Exercise details: Which lines below include "briefingIdOf"? Copy them all.
★ ★ ★ ★
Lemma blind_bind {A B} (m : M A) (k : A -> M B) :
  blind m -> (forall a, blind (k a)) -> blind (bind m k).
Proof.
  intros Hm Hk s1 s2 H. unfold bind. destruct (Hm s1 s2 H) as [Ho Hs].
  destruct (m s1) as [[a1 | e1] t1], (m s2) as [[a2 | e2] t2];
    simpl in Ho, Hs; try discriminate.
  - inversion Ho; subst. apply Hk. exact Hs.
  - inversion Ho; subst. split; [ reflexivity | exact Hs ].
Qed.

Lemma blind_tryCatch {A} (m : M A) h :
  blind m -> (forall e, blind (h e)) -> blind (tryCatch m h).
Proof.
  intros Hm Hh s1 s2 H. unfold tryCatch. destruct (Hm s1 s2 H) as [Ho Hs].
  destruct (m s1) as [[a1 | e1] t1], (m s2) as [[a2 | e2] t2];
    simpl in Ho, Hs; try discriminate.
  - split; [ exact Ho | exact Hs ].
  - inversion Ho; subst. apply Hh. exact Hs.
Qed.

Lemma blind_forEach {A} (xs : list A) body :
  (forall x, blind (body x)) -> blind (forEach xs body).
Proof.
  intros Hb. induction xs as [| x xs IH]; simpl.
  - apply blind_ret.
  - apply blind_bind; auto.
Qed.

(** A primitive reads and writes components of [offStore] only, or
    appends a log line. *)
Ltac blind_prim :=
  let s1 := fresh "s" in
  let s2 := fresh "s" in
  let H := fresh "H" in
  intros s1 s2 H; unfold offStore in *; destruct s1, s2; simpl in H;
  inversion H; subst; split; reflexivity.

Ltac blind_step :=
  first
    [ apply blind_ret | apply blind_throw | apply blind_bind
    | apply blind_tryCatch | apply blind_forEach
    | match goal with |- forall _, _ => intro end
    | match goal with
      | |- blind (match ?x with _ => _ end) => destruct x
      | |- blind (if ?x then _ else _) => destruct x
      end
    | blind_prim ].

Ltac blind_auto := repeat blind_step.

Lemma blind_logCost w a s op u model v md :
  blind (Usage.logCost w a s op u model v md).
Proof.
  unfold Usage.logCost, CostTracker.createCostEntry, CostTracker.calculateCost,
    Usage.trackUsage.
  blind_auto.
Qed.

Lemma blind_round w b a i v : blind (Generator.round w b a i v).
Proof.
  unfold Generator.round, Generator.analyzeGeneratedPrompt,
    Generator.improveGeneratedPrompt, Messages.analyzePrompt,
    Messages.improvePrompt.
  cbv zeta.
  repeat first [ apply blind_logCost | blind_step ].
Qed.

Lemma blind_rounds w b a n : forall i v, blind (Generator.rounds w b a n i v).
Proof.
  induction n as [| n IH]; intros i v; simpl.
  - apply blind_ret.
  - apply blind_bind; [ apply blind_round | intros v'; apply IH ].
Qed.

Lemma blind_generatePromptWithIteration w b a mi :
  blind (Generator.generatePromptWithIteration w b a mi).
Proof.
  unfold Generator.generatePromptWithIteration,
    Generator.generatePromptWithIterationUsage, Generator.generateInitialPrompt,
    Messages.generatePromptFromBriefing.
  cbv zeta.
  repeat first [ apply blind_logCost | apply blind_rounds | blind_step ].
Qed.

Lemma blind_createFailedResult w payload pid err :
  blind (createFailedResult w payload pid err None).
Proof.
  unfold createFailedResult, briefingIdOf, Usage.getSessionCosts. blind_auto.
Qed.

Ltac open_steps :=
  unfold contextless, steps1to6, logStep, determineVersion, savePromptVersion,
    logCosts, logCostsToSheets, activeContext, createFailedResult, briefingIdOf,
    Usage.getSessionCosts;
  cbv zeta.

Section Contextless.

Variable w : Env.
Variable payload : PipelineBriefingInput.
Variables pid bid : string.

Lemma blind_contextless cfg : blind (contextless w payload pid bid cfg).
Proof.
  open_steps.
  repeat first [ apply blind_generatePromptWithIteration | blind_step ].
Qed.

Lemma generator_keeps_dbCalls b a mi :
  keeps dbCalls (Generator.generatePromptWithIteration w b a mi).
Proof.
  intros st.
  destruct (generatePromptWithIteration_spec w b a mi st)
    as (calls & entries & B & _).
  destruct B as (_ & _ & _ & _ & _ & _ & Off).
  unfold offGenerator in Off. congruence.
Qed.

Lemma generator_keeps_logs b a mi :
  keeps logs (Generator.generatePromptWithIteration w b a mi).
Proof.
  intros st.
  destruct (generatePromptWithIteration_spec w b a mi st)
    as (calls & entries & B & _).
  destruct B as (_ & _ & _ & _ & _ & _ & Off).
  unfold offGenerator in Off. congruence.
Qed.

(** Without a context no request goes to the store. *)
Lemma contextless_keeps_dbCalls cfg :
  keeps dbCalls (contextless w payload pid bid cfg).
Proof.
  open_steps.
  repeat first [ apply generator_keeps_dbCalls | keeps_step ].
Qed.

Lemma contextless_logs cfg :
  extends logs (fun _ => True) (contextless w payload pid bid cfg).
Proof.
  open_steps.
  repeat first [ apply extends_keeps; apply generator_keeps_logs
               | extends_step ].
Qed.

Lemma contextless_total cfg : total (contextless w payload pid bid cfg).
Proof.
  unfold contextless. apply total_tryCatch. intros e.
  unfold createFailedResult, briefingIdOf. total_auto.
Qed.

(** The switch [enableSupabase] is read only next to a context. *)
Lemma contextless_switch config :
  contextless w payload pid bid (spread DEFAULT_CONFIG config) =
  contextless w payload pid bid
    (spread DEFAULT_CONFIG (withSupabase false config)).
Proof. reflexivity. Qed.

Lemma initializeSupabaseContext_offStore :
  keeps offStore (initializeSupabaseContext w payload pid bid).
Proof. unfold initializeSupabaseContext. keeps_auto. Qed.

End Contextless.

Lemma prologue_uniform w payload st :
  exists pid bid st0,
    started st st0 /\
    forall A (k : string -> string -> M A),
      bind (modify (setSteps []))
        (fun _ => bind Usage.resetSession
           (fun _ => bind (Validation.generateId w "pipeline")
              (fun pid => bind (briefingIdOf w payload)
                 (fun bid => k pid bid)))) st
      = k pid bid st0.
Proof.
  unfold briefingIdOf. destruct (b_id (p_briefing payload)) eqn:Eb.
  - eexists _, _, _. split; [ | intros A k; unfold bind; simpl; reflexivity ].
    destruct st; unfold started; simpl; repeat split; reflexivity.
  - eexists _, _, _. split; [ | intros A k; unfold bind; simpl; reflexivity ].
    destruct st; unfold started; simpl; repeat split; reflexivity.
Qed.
★ ★ ★ ★
Final answer:
  unfold createFailedResult, briefingIdOf, Usage.getSessionCosts. blind_auto.
    logCosts, logCostsToSheets, activeContext, createFailedResult, briefingIdOf,
  unfold createFailedResult, briefingIdOf. total_auto.
              (fun pid => bind (briefingIdOf w payload)
  unfold briefingIdOf. destruct (b_id (p_briefing payload)) eqn:Eb.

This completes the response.